[Records for processing — start]

(** * Offscreen render targets of the Cubism WebGL renderer

    A shallow embedding of [CubismRenderTarget_WebGL]
    (rendering/cubismrendertarget_webgl.ts) and of the interface
    [CubismRenderTarget] (rendering/cubismrendertarget.ts).

    The class is stateful in two ways: every instance is a mutable object
    that several callers may alias, and every method talks to a WebGL
    rendering context, itself a mutable object.  Both stores are explicit
    here: a [World] holds the heap of render target objects and the state of
    every rendering context, and a method is a function from worlds to
    outcomes, an outcome being a normal return or a thrown JavaScript
    exception, each with the world reached at that point. *)

From Stdlib Require Import List String PeanoNat ZArith Floats Lia.
Import ListNotations.

Set Implicit Arguments.

(** ** JavaScript values *)

(** A JavaScript [number] is an IEEE 754 binary64 value.  The class stores and
    forwards numbers and never computes with them. *)
Definition number := float.

(** Object references.  [null] is [None] at every nullable position. *)
Definition TargetRef := nat.
Definition GLRef := nat.

Inductive JsError : Type :=
| TypeError (message : string)
| ReferenceError (message : string)
| Error (message : string).

(** ** The rendering context

    The context is the browser's, not this repository's.  It is modelled as a
    recording context:
    - a binding call sets the binding it names ([FRAMEBUFFER] sets the draw
      and the read binding, [getParameter(FRAMEBUFFER_BINDING)] reads the
      draw binding);
    - a creation call returns a new object, or [null] when the script of the
      context says so; a deletion takes the object out of those alive and
      leaves the bindings alone;
    - [checkFramebufferStatus] returns what the script says,
      [FRAMEBUFFER_COMPLETE] when it says nothing;
    - every call is appended to the list of the calls received.
    No call on a context throws. *)

Definition GLenum := Z.

Definition TEXTURE_2D : GLenum := 0x0DE1%Z.
Definition RGBA : GLenum := 0x1908%Z.
Definition UNSIGNED_BYTE : GLenum := 0x1401%Z.
Definition TEXTURE_MAG_FILTER : GLenum := 0x2800%Z.
Definition TEXTURE_MIN_FILTER : GLenum := 0x2801%Z.
Definition TEXTURE_WRAP_S : GLenum := 0x2802%Z.
Definition TEXTURE_WRAP_T : GLenum := 0x2803%Z.
Definition NEAREST : GLenum := 0x2600%Z.
Definition LINEAR : GLenum := 0x2601%Z.
Definition CLAMP_TO_EDGE : GLenum := 0x812F%Z.
Definition COLOR_BUFFER_BIT : GLenum := 0x4000%Z.
Definition FRAMEBUFFER : GLenum := 0x8D40%Z.
Definition READ_FRAMEBUFFER : GLenum := 0x8CA8%Z.
Definition DRAW_FRAMEBUFFER : GLenum := 0x8CA9%Z.
Definition FRAMEBUFFER_BINDING : GLenum := 0x8CA6%Z.
Definition COLOR_ATTACHMENT0 : GLenum := 0x8CE0%Z.
Definition FRAMEBUFFER_COMPLETE : GLenum := 0x8CD5%Z.
Definition FRAMEBUFFER_INCOMPLETE_ATTACHMENT : GLenum := 0x8CD6%Z.
Definition FRAMEBUFFER_UNSUPPORTED : GLenum := 0x8CDD%Z.

(** A texture or framebuffer object remembers the context that made it, so
    that objects of two contexts are never confused. *)
Record WebGLTexture : Type := mkTexture
  { tex_context : GLRef; tex_name : nat }.

Record WebGLFramebuffer : Type := mkFramebuffer
  { fb_context : GLRef; fb_name : nat }.

Definition texture_eqb (a b : WebGLTexture) : bool :=
  Nat.eqb (tex_context a) (tex_context b) && Nat.eqb (tex_name a) (tex_name b).

Definition framebuffer_eqb (a b : WebGLFramebuffer) : bool :=
  Nat.eqb (fb_context a) (fb_context b) && Nat.eqb (fb_name a) (fb_name b).

Inductive GLCall : Type :=
| call_createTexture (result : option WebGLTexture)
| call_bindTexture (target : GLenum) (texture : option WebGLTexture)
| call_texImage2D (target : GLenum) (level : Z) (internalformat : GLenum)
    (width height : number) (border : Z) (format type : GLenum)
| call_texParameteri (target pname param : GLenum)
| call_deleteTexture (texture : WebGLTexture)
| call_createFramebuffer (result : option WebGLFramebuffer)
| call_bindFramebuffer (target : GLenum) (framebuffer : option WebGLFramebuffer)
| call_framebufferTexture2D (target attachment textarget : GLenum)
    (texture : option WebGLTexture) (level : Z)
| call_checkFramebufferStatus (target : GLenum) (result : GLenum)
| call_deleteFramebuffer (framebuffer : WebGLFramebuffer)
| call_getParameter (pname : GLenum)
| call_blitFramebuffer (srcX0 srcY0 srcX1 srcY1 dstX0 dstY0 dstX1 dstY1 : number)
    (mask filter : GLenum)
| call_clearColor (r g b a : number)
| call_clear (mask : GLenum).

Record GLContext : Type := mkGL
  { isWebGL2 : bool;
    (* FRAMEBUFFER_BINDING, which is also DRAW_FRAMEBUFFER_BINDING *)
    drawFramebuffer : option WebGLFramebuffer;
    readFramebuffer : option WebGLFramebuffer;
    boundTexture : option WebGLTexture;
    liveTextures : list WebGLTexture;
    liveFramebuffers : list WebGLFramebuffer;
    textureImages : list (WebGLTexture * (number * number));
    nextName : nat;
    (* results of the coming createTexture, createFramebuffer and
       checkFramebufferStatus calls; an empty script means success *)
    textureScript : list bool;
    framebufferScript : list bool;
    statusScript : list GLenum;
    calls : list GLCall }.

Definition is_call_blitFramebuffer (c : GLCall) : bool :=
  match c with call_blitFramebuffer _ _ _ _ _ _ _ _ _ _ => true | _ => false end.

Module Ctx.

Definition record_call (c : GLCall) (g : GLContext) : GLContext :=
  mkGL (isWebGL2 g) (drawFramebuffer g) (readFramebuffer g) (boundTexture g)
       (liveTextures g) (liveFramebuffers g) (textureImages g) (nextName g)
       (textureScript g) (framebufferScript g) (statusScript g)
       (calls g ++ [c]).

Definition set_framebuffers (d r : option WebGLFramebuffer) (g : GLContext)
  : GLContext :=
  mkGL (isWebGL2 g) d r (boundTexture g)
       (liveTextures g) (liveFramebuffers g) (textureImages g) (nextName g)
       (textureScript g) (framebufferScript g) (statusScript g) (calls g).

Definition set_boundTexture (t : option WebGLTexture) (g : GLContext)
  : GLContext :=
  mkGL (isWebGL2 g) (drawFramebuffer g) (readFramebuffer g) t
       (liveTextures g) (liveFramebuffers g) (textureImages g) (nextName g)
       (textureScript g) (framebufferScript g) (statusScript g) (calls g).

Definition set_textures (l : list WebGLTexture) (n : nat) (s : list bool)
  (g : GLContext) : GLContext :=
  mkGL (isWebGL2 g) (drawFramebuffer g) (readFramebuffer g) (boundTexture g)
       l (liveFramebuffers g) (textureImages g) n
       s (framebufferScript g) (statusScript g) (calls g).

Definition set_framebufferObjects (l : list WebGLFramebuffer) (n : nat)
  (s : list bool) (g : GLContext) : GLContext :=
  mkGL (isWebGL2 g) (drawFramebuffer g) (readFramebuffer g) (boundTexture g)
       (liveTextures g) l (textureImages g) n
       (textureScript g) s (statusScript g) (calls g).

Definition set_textureImages (l : list (WebGLTexture * (number * number)))
  (g : GLContext) : GLContext :=
  mkGL (isWebGL2 g) (drawFramebuffer g) (readFramebuffer g) (boundTexture g)
       (liveTextures g) (liveFramebuffers g) l (nextName g)
       (textureScript g) (framebufferScript g) (statusScript g) (calls g).
(** X7. Whatever the cached status, the device and the outcome, the
    interrupt handler keeps the cached status and the device address and
    makes only read calls, at the device address; when it returns it has
    sent exactly one event, whose [present] and [nfc_valid] are those of
    the cached status, and when it raises it has sent none. *)
Theorem interrupt_sends_once {B : Type} `{SMBus B} (self : FilaMan B)
    (t1 t2 : pyfloat) (pressed : Z) :
  let run := _on_int_event t1 t2 pressed self in
  status (snd run) = status self
  /\ dev_addr (snd run) = dev_addr self
  /\ (exists L, bus_log (snd run) = bus_log self ++ L
                /\ Forall (fun c => is_read c = true
                                    /\ call_addr c = dev_addr self) L)
  /\ match fst run with
     | Ok _ =>
         exists info,
           sent (snd run) = sent self ++ [(FILAMENT_CHANGED_NOTIF, info)]
           /\ info !! "present" = status self !! "present"
           /\ info !! "nfc_valid" = status self !! "nfc_valid"
     | Raise _ => sent (snd run) = sent self
     end.
Proof.
  unfold _on_int_event.
  assert (exists L : list bus_call,
            bus_log self = bus_log self ++ L
            /\ Forall (fun c => is_read c = true
                                /\ call_addr c = dev_addr self) L) as Hnil
    by (exists []; split; [symmetry; apply app_nil_r|constructor]).
  destruct (status self !! "present") as [p|] eqn:Hp.
  2: { unfold _notify_filament_changed, bind, get_status, getitem.
       rewrite Hp. cbn. auto. }
  destruct (truthy p) eqn:Tp.
  2: { cbv zeta. rewrite (notify_cached self p Hp) by (left; exact Tp).
       cbn [fst snd status dev_addr bus_log sent].
       repeat split; try exact Hnil. exists (status self). auto. }
  destruct (status self !! "nfc_valid") as [n|] eqn:Hn.
  2: { unfold _notify_filament_changed, bind, get_status, getitem.
       rewrite Hp. cbn [ret]. rewrite Tp, Hn. cbn. auto. }
  destruct (truthy n) eqn:Tn.
  2: { cbv zeta. rewrite (notify_cached self p Hp) by (right; eauto).
       cbn [fst snd status dev_addr bus_log sent].
       repeat split; try exact Hnil. exists (status self). auto. }
  cbv zeta. rewrite (notify_merges self p n Hp Tp Hn Tn).
  destruct (_read_nfc self) as [[d|e] s1] eqn:E.
  - destruct (confined_read_nfc _ _ _ E) as (Ha & Hs & Hst & L & Hi & Hf).
    destruct (read_nfc_no_status_keys _ _ _ E) as [Hdp Hdn].
    cbn [fst snd status dev_addr bus_log sent].
    split; [exact (Hst eq_refl)|]. split; [exact Ha|].
    split; [exists L; split; [exact Hi|exact Hf]|].
    exists (d ∪ status self). rewrite Hs. split; [reflexivity|].
    rewrite !lookup_union, Hdp, Hdn, Hp, Hn. split; reflexivity.
  - destruct (confined_read_nfc _ _ _ E) as (Ha & Hs & Hst & L & Hi & Hf).
    cbn [fst snd]. split; [exact (Hst eq_refl)|]. split; [exact Ha|].
    split; [exists L; split; [exact Hi|exact Hf]|exact Hs].
Qed.

(** X8. When the cached status says present and valid, the handler reads
    the record: if [_read_nfc] returns the record [d], the one event sent
    carries [d] merged over the cached status (every field of [d], and the
    keys of the status that [d] does not have), and the cached status is
    not changed by the merge; if [_read_nfc] raises, the handler raises the
    same error. *)
Theorem interrupt_merges_record {B : Type} `{SMBus B} (self : FilaMan B)
    (p n : value) (t1 t2 : pyfloat) (pressed : Z) :
  status self !! "present" = Some p -> truthy p = true ->
  status self !! "nfc_valid" = Some n -> truthy n = true ->
  match _read_nfc self with
  | (Ok d, s1) =>
      _on_int_event t1 t2 pressed self
      = (Ok tt, MkFilaMan (bus s1) (dev_addr self) (status self)
                  (sent self ++ [(FILAMENT_CHANGED_NOTIF, d ∪ status self)])
                  (bus_log s1))
      /\ (forall k v, d !! k = Some v -> (d ∪ status self) !! k = Some v)
      /\ (forall k, d !! k = None ->
                    (d ∪ status self) !! k = status self !! k)
  | (Raise e, s1) => _on_int_event t1 t2 pressed self = (Raise e, s1)
  end.
Proof.
  intros Hp Tp Hn Tn. unfold _on_int_event.
  rewrite (notify_merges self p n Hp Tp Hn Tn).
  destruct (_read_nfc self) as [[d|e] s1] eqn:E; [|reflexivity].
  destruct (confined_read_nfc _ _ _ E) as (Ha & Hs & Hst & _).
  rewrite Ha, Hs, (Hst eq_refl). split; [reflexivity|]. split.
  - intros k v Hk. apply lookup_union_Some_l. exact Hk.
  - intros k Hk. apply lookup_union_r. exact Hk.
Qed.

Lemma interrupt_merges_record_witness :
  match _read_nfc polled_valid with
  | (Ok d, s1) =>
      _on_int_event (S754_zero false) (S754_zero false) 1 polled_valid
      = (Ok tt, MkFilaMan (bus s1) (dev_addr polled_valid)
                  (status polled_valid)
                  (sent polled_valid
                   ++ [(FILAMENT_CHANGED_NOTIF, d ∪ status polled_valid)])
                  (bus_log s1))
      /\ (forall k v, d !! k = Some v ->
                      (d ∪ status polled_valid) !! k = Some v)
      /\ (forall k, d !! k = None ->
                    (d ∪ status polled_valid) !! k
                    = status polled_valid !! k)
  | (Raise e, s1) =>
      _on_int_event (S754_zero false) (S754_zero false) 1 polled_valid
      = (Raise e, s1)
  end.
Proof.
  apply (interrupt_merges_record polled_valid (VBool true) (VBool true));
    reflexivity.
Defined.
(** * pyxir: backend registry and opaque-function dispatch

    A shallow embedding of

    - [include/pyxir/runtime/runtime_module_factory.hpp]
      (class [RuntimeModuleFactory]),
    - [src/pyxir/frontend/onnx.cpp] (the two [import_onnx_model] overloads),
    - [src/pyxir/runtime/backends/vai_rt/vai_compute_func.hpp]
      (class [VaiComputeFunc]),

    followed by the properties of the registry and dispatch contract.

    Conventions.  A [std::unique_ptr<T>] is an [option T] ([None] is the null
    holder): ownership is exclusive, so the owned object is a value.  Objects
    that are shared or referred to by reference (the factories held by the
    manager, the graphs behind a [std::shared_ptr]) live in a store indexed by
    addresses.  Process-wide registries are explicit state, threaded by the
    monad [M]; a C++ exception is an [Err] result. *)

From stdpp Require Import base option gmap sets list strings.

Local Open Scope string_scope.
Local Open Scope list_scope.

(** ** Exceptions and the state-and-exception monad *)

(** The failures of the error taxonomy.  [runtime_error] is
    [std::runtime_error] with its [what()] string; [NullDereference] stands
    for a call through a null holder. *)
Inductive error : Type :=
| UnknownRuntime (runtime : string)
| NotFound (key : string)
| ArityMismatch
| InvocationError (what : string)
| ConstructionFailure (what : string)
| runtime_error (what : string)
| NullDereference.

Inductive result (A : Type) : Type :=
| Ok (a : A)
| Err (e : error).
Arguments Ok {A} a.
Arguments Err {A} e.

(** A computation over a state [S] that returns normally or throws. The
    state reached is kept in both cases: what a callee did before it threw
    is not rolled back. *)
Definition M (S A : Type) : Type := S → result A * S.

Global Instance M_ret {S} : MRet (M S) := λ A a s, (Ok a, s).
Global Instance M_bind {S} : MBind (M S) := λ A B k c s,
  match c s with
  | (Ok a, s') => k a s'
  | (Err e, s') => (Err e, s')
  end.

Definition throw {S A} (e : error) : M S A := λ s, (Err e, s).
Definition gets {S A} (f : S → A) : M S A := λ s, (Ok (f s), s).
Definition modify {S} (f : S → S) : M S unit := λ s, (Ok (), f s).

(** Addresses of heap objects. *)
Definition addr := positive.

(** ** [pyxir::runtime]: the runtime module factory *)
Module Runtime.
Section runtime.

(** What the dispatch boundary treats as opaque: the graph handle
    ([std::shared_ptr<graph::XGraph>]), the run options, the runtime module
    a backend builds, the compute-function builder of a backend, and the
    part of the process a backend's constructor may read and write. *)
Context {XGraphHolder RunOptions RtModHolder ComputeFuncFactoryImpl World : Type}.

(** [RunOptionsHolder]: a nullable shared pointer; [nullptr] is [None]. *)
Definition RunOptionsHolder : Type := option RunOptions.
Definition nullptr {A} : option A := None.

(** Modelled from the spec: [RuntimeModuleFactoryImpl]
    (runtime_module_factory_impl.hpp is not among the sources). "A
    polymorphic capability [...]; knows how to construct a runtime module
    given (graph, target, input-tensor-names, output-tensor-names,
    run-options)."  The virtual method is a field; it may act on the world
    and may throw. *)
Record RuntimeModuleFactoryImpl : Type := {
  get_runtime_module :
    XGraphHolder → string → list string → list string → RunOptionsHolder →
    M World RtModHolder
}.

Definition RuntimeModuleFactoryImplHolder : Type :=
  option RuntimeModuleFactoryImpl.

(** [class RuntimeModuleFactory]: the private members [runtime_] and
    [impl_]. *)
Record RuntimeModuleFactory : Type := {
  runtime_ : string;
  impl_ : RuntimeModuleFactoryImplHolder
}.

(** [RuntimeModuleFactory(const std::string &runtime) : runtime_(runtime) {}]
    — [impl_] is default-initialised, a null holder. *)
Definition new_RuntimeModuleFactory (runtime : string) : RuntimeModuleFactory :=
  {| runtime_ := runtime; impl_ := nullptr |}.

(** [set_impl(RuntimeModuleFactoryImplHolder &impl)]:
    [impl_ = std::move(impl); return *this;].  The caller's holder is an
    lvalue and is left null by the move, so it is returned as well. *)
Definition set_impl_ref (this : RuntimeModuleFactory)
    (impl : RuntimeModuleFactoryImplHolder)
    : RuntimeModuleFactory * RuntimeModuleFactoryImplHolder :=
  ({| runtime_ := runtime_ this; impl_ := impl |}, nullptr).

(** [set_impl(RuntimeModuleFactoryImplHolder impl)]:
    [impl_ = std::move(impl); return *this;]. *)
Definition set_impl (this : RuntimeModuleFactory)
    (impl : RuntimeModuleFactoryImplHolder) : RuntimeModuleFactory :=
  {| runtime_ := runtime_ this; impl_ := impl |}.

(** [set_impl(RuntimeModuleFactoryImpl *impl)]:
    [impl_ = RuntimeModuleFactoryImplHolder(impl); return *this;].  A raw
    pointer is nullable too; wrapping it in a holder keeps the pointee. *)
Definition set_impl_ptr (this : RuntimeModuleFactory)
    (impl : option RuntimeModuleFactoryImpl) : RuntimeModuleFactory :=
  {| runtime_ := runtime_ this; impl_ := impl |}.

(** [get_impl() { return impl_; }] *)
Definition get_impl (this : RuntimeModuleFactory)
    : RuntimeModuleFactoryImplHolder :=
  impl_ this.

(** The three overloads of [set_impl], as one call. *)
Inductive set_impl_overload : Type :=
| by_holder_ref
| by_holder
| by_pointer.

Definition set_impl_via (o : set_impl_overload) (this : RuntimeModuleFactory)
    (impl : option RuntimeModuleFactoryImpl) : RuntimeModuleFactory :=
  match o with
  | by_holder_ref => fst (set_impl_ref this impl)
  | by_holder => set_impl this impl
  | by_pointer => set_impl_ptr this impl
  end.
(** The second arguments of the [conf.get] calls of [__init__]. *)
Definition DEFAULTS : gmap string pyval :=
  list_to_map
    [("exchange", PStr ""); ("user_id", PStr "guest"); ("password", PStr "guest");
     ("topic", PStr "mistral"); ("server_id", PStr ""); ("host", PStr "localhost");
     ("port", PInt 5672); ("virtual_host", PStr "/");
     ("durable_queues", PBool false); ("auto_delete", PBool false);
     ("timeout", PInt 60)].

(** One use of the client by a caller: [sync_call] or [async_call] with its
    arguments. *)
Record Call : Type := mkCall {
  call_async : bool;
  call_ctx : Context;
  call_method : string;
  call_target : pyval;
  call_kwargs : list (string * pyval)
}.

Definition run_call (TYPE RESULT : string) (env : Env) (self : KombuRPCClient)
    (c : Call) : M pyval :=
  if call_async c
  then async_call TYPE RESULT env self (call_ctx c) (call_method c)
         (call_target c) (call_kwargs c)
  else sync_call TYPE RESULT env self (call_ctx c) (call_method c)
         (call_target c) (call_kwargs c).

(** A caller that makes the given calls one after the other on one client,
    going on after a call that raised, and keeps how each one ended. *)
Fixpoint run_calls (TYPE RESULT : string) (env : Env) (self : KombuRPCClient)
    (cs : list Call) (w : World) : list (completion pyval) * World :=
  match cs with
  | [] => ([], w)
  | c :: rest =>
      let (r, w1) := run_call TYPE RESULT env self c w in
      let (rs, w2) := run_calls TYPE RESULT env self rest w1 in
      (r :: rs, w2)
  end.

(** ** Sample inputs *)

Module Sample.

(** A generator that never repeats itself. *)
Fixpoint uuid (n : nat) : string :=
  match n with
  | O => "uuid"
  | S k => uuid k +:+ "'"
  end.

(** No dispatcher is running: requests are accepted, nothing answers. *)
Definition silent : Message -> Reaction := fun _ => Published [].

(** A dispatcher that answers every request with the given outcome. *)
Definition answering (outcome : pyval) : Message -> Reaction :=
  fun m => Published [mkDelivery (msg_correlation_id m) outcome].

(** A broker that refuses every publication. *)
Definition refusing (e : pyval) : Message -> Reaction := fun _ => PublishFails e.

Definition env (b : Message -> Reaction) : Env := mkEnv uuid (fun _ => None) b.

Definition conf : gmap string pyval :=
  {[ "exchange" := PStr "openstack"; "topic" := PStr "mistral_engine";
     "timeout" := PInt 1 ]}.

Definition w0 : World := mkWorld 0 ∅ [].

Definition the_exchange : Exchange :=
  mkExchange (PStr "openstack") (PBool false) (PBool false).

Definition the_connection : Connection :=
  mkConnection (PStr "localhost") (PInt 5672) (PStr "guest") (PStr "guest") (PStr "/").

Definition the_queue : Queue := mkQueue "uuid" the_exchange "uuid" false true true.

(** The client [__init__] builds from [conf] in [w0]. *)
Definition client : KombuRPCClient :=
  mkClient (PStr "openstack") (PStr "guest") (PStr "guest") (PStr "mistral_engine")
    (PStr "") (PStr "localhost") (PInt 5672) (PStr "/") (PBool false) (PBool false)
    (PInt 1) the_connection "uuid" the_queue.

(** The world after construction. *)
Definition w1 : World :=
  mkWorld 1 ∅
    [EvSuperInit conf; EvRegisterSerialization; EvMakeConnection the_connection;
     EvMakeExchange the_exchange; EvQueue the_queue;
     EvListener the_connection the_queue; EvListenerStart].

[Records for processing — finish]

Return exactly the lines above from the line that has "(** A computation" through the line that has "match c s with", inclusive, and nothing else.

> **Output of the exercise**
(** A computation over a state [S] that returns normally or throws. The
    state reached is kept in both cases: what a callee did before it threw
    is not rolled back. *)
Definition M (S A : Type) : Type := S → result A * S.

Global Instance M_ret {S} : MRet (M S) := λ A a s, (Ok a, s).
Global Instance M_bind {S} : MBind (M S) := λ A B k c s,
  match c s with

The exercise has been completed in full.